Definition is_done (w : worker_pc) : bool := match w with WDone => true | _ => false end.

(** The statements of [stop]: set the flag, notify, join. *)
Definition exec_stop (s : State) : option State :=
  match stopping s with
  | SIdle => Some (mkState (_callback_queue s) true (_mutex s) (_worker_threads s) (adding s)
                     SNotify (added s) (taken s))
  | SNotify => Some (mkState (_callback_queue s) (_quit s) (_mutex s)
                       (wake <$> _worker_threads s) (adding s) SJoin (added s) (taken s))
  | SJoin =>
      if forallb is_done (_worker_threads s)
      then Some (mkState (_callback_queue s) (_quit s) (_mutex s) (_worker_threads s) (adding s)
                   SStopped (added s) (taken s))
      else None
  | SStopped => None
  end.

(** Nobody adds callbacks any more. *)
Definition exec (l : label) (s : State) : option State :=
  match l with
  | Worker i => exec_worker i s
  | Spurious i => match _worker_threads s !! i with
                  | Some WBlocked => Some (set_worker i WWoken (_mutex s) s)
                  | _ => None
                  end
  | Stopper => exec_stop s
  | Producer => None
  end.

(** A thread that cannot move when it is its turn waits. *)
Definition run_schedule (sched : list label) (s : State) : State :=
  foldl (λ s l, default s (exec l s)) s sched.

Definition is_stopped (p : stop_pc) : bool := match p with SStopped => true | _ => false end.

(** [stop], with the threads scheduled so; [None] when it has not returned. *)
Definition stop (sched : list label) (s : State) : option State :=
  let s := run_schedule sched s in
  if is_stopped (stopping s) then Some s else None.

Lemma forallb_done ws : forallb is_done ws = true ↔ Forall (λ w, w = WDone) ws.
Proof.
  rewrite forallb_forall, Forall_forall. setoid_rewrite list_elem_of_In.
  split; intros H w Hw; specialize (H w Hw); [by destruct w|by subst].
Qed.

--

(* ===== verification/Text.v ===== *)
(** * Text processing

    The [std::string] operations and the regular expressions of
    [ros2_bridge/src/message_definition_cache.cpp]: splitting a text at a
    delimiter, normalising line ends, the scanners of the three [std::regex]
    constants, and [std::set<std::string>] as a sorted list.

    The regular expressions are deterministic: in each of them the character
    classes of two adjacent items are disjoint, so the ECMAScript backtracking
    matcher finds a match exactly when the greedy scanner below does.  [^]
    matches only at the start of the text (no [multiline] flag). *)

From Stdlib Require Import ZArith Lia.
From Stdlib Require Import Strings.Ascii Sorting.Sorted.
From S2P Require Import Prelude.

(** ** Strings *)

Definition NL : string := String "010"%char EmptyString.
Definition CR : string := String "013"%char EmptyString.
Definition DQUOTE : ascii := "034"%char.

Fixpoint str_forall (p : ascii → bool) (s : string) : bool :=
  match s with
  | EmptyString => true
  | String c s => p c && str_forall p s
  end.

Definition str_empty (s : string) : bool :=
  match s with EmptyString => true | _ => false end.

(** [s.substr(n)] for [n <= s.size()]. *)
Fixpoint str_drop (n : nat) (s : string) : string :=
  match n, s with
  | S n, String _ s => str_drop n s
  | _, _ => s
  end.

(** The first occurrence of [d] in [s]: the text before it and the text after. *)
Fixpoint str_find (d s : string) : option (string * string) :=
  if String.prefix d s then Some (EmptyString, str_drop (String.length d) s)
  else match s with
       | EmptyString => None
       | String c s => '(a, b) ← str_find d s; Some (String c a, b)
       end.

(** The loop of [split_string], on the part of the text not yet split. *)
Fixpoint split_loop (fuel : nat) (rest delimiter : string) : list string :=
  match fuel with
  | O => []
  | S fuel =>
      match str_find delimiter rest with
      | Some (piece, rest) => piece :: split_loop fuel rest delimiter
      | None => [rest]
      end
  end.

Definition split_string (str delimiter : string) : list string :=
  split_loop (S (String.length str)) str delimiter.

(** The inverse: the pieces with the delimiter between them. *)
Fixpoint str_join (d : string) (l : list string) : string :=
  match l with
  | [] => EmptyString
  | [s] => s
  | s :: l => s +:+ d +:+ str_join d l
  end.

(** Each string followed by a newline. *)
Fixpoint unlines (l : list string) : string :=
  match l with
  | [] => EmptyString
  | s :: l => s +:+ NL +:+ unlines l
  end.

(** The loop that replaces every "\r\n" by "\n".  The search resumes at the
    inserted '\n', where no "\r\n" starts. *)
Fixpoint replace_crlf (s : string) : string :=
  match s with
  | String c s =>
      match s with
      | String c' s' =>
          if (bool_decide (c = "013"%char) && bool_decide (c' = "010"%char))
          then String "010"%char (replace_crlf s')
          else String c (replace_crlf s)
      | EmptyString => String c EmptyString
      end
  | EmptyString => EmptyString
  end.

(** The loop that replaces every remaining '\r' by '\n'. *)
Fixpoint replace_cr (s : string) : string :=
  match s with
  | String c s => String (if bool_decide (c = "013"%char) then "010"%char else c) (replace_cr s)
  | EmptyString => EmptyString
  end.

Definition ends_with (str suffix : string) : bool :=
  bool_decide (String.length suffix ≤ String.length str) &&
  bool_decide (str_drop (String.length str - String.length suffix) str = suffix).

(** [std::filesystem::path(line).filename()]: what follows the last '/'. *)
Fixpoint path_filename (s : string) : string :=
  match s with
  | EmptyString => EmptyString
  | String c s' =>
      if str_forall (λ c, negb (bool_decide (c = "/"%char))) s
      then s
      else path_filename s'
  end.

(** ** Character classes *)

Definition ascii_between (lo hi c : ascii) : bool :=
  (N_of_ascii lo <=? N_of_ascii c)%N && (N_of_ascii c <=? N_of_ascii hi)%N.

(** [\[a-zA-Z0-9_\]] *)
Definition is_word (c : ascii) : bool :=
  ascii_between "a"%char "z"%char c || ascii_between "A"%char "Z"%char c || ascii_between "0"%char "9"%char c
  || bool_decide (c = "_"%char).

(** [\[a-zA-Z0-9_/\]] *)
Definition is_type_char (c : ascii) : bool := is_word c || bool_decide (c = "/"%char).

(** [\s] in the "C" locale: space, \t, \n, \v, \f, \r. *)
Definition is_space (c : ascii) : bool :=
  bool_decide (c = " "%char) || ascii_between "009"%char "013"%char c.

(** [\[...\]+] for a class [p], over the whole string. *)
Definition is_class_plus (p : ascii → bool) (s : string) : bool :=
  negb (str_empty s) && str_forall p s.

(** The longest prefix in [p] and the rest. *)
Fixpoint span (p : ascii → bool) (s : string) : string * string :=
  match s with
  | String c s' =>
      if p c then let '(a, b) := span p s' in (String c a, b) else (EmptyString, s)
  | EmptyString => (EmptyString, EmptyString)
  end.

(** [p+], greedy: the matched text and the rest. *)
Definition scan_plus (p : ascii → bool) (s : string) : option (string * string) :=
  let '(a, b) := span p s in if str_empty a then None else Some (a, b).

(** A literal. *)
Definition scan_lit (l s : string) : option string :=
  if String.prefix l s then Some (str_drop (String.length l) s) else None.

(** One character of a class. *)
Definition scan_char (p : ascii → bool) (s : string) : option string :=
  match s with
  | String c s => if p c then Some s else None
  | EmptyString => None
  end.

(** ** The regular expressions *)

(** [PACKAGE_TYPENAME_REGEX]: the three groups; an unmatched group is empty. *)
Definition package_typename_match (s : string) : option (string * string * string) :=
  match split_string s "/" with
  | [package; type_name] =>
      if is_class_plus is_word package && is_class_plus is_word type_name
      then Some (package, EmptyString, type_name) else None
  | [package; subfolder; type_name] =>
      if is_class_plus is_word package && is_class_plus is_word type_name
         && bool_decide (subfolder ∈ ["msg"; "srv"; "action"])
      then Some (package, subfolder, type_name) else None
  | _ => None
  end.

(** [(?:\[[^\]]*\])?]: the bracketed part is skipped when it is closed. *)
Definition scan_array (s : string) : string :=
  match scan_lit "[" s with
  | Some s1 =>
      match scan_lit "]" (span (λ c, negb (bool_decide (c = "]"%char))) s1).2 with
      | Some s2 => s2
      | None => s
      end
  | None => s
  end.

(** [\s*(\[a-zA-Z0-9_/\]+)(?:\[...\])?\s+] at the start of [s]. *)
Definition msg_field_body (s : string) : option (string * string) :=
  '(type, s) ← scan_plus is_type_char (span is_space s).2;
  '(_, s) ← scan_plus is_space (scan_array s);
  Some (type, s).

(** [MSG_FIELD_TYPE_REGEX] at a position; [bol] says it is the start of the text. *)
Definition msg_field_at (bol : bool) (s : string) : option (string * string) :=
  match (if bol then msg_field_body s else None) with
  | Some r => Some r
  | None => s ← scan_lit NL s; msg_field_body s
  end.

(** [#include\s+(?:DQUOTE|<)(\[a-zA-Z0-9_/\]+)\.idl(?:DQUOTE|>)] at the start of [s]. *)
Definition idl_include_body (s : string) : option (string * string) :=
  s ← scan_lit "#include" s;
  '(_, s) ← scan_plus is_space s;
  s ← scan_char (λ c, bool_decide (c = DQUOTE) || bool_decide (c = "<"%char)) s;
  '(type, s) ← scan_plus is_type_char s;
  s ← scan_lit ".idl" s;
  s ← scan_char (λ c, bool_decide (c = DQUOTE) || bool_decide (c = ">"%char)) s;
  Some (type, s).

**AIM OF THE EXERCISE**
Return, unchanged, the run of lines above that opens with the line containing "Definition ascii_between (lo" and closes with the line containing "match split_string s". Include both.

**ANSWER BOX**
Definition ascii_between (lo hi c : ascii) : bool :=
  (N_of_ascii lo <=? N_of_ascii c)%N && (N_of_ascii c <=? N_of_ascii hi)%N.

(** [\[a-zA-Z0-9_\]] *)
Definition is_word (c : ascii) : bool :=
  ascii_between "a"%char "z"%char c || ascii_between "A"%char "Z"%char c || ascii_between "0"%char "9"%char c
  || bool_decide (c = "_"%char).

(** [\[a-zA-Z0-9_/\]] *)
Definition is_type_char (c : ascii) : bool := is_word c || bool_decide (c = "/"%char).

(** [\s] in the "C" locale: space, \t, \n, \v, \f, \r. *)
Definition is_space (c : ascii) : bool :=
  bool_decide (c = " "%char) || ascii_between "009"%char "013"%char c.

(** [\[...\]+] for a class [p], over the whole string. *)
Definition is_class_plus (p : ascii → bool) (s : string) : bool :=
  negb (str_empty s) && str_forall p s.

(** The longest prefix in [p] and the rest. *)
Fixpoint span (p : ascii → bool) (s : string) : string * string :=
  match s with
  | String c s' =>
      if p c then let '(a, b) := span p s' in (String c a, b) else (EmptyString, s)
  | EmptyString => (EmptyString, EmptyString)
  end.

(** [p+], greedy: the matched text and the rest. *)
Definition scan_plus (p : ascii → bool) (s : string) : option (string * string) :=
  let '(a, b) := span p s in if str_empty a then None else Some (a, b).

(** A literal. *)
Definition scan_lit (l s : string) : option string :=
  if String.prefix l s then Some (str_drop (String.length l) s) else None.

(** One character of a class. *)
Definition scan_char (p : ascii → bool) (s : string) : option string :=
  match s with
  | String c s => if p c then Some s else None
  | EmptyString => None
  end.

(** ** The regular expressions *)

(** [PACKAGE_TYPENAME_REGEX]: the three groups; an unmatched group is empty. *)
Definition package_typename_match (s : string) : option (string * string * string) :=
  match split_string s "/" with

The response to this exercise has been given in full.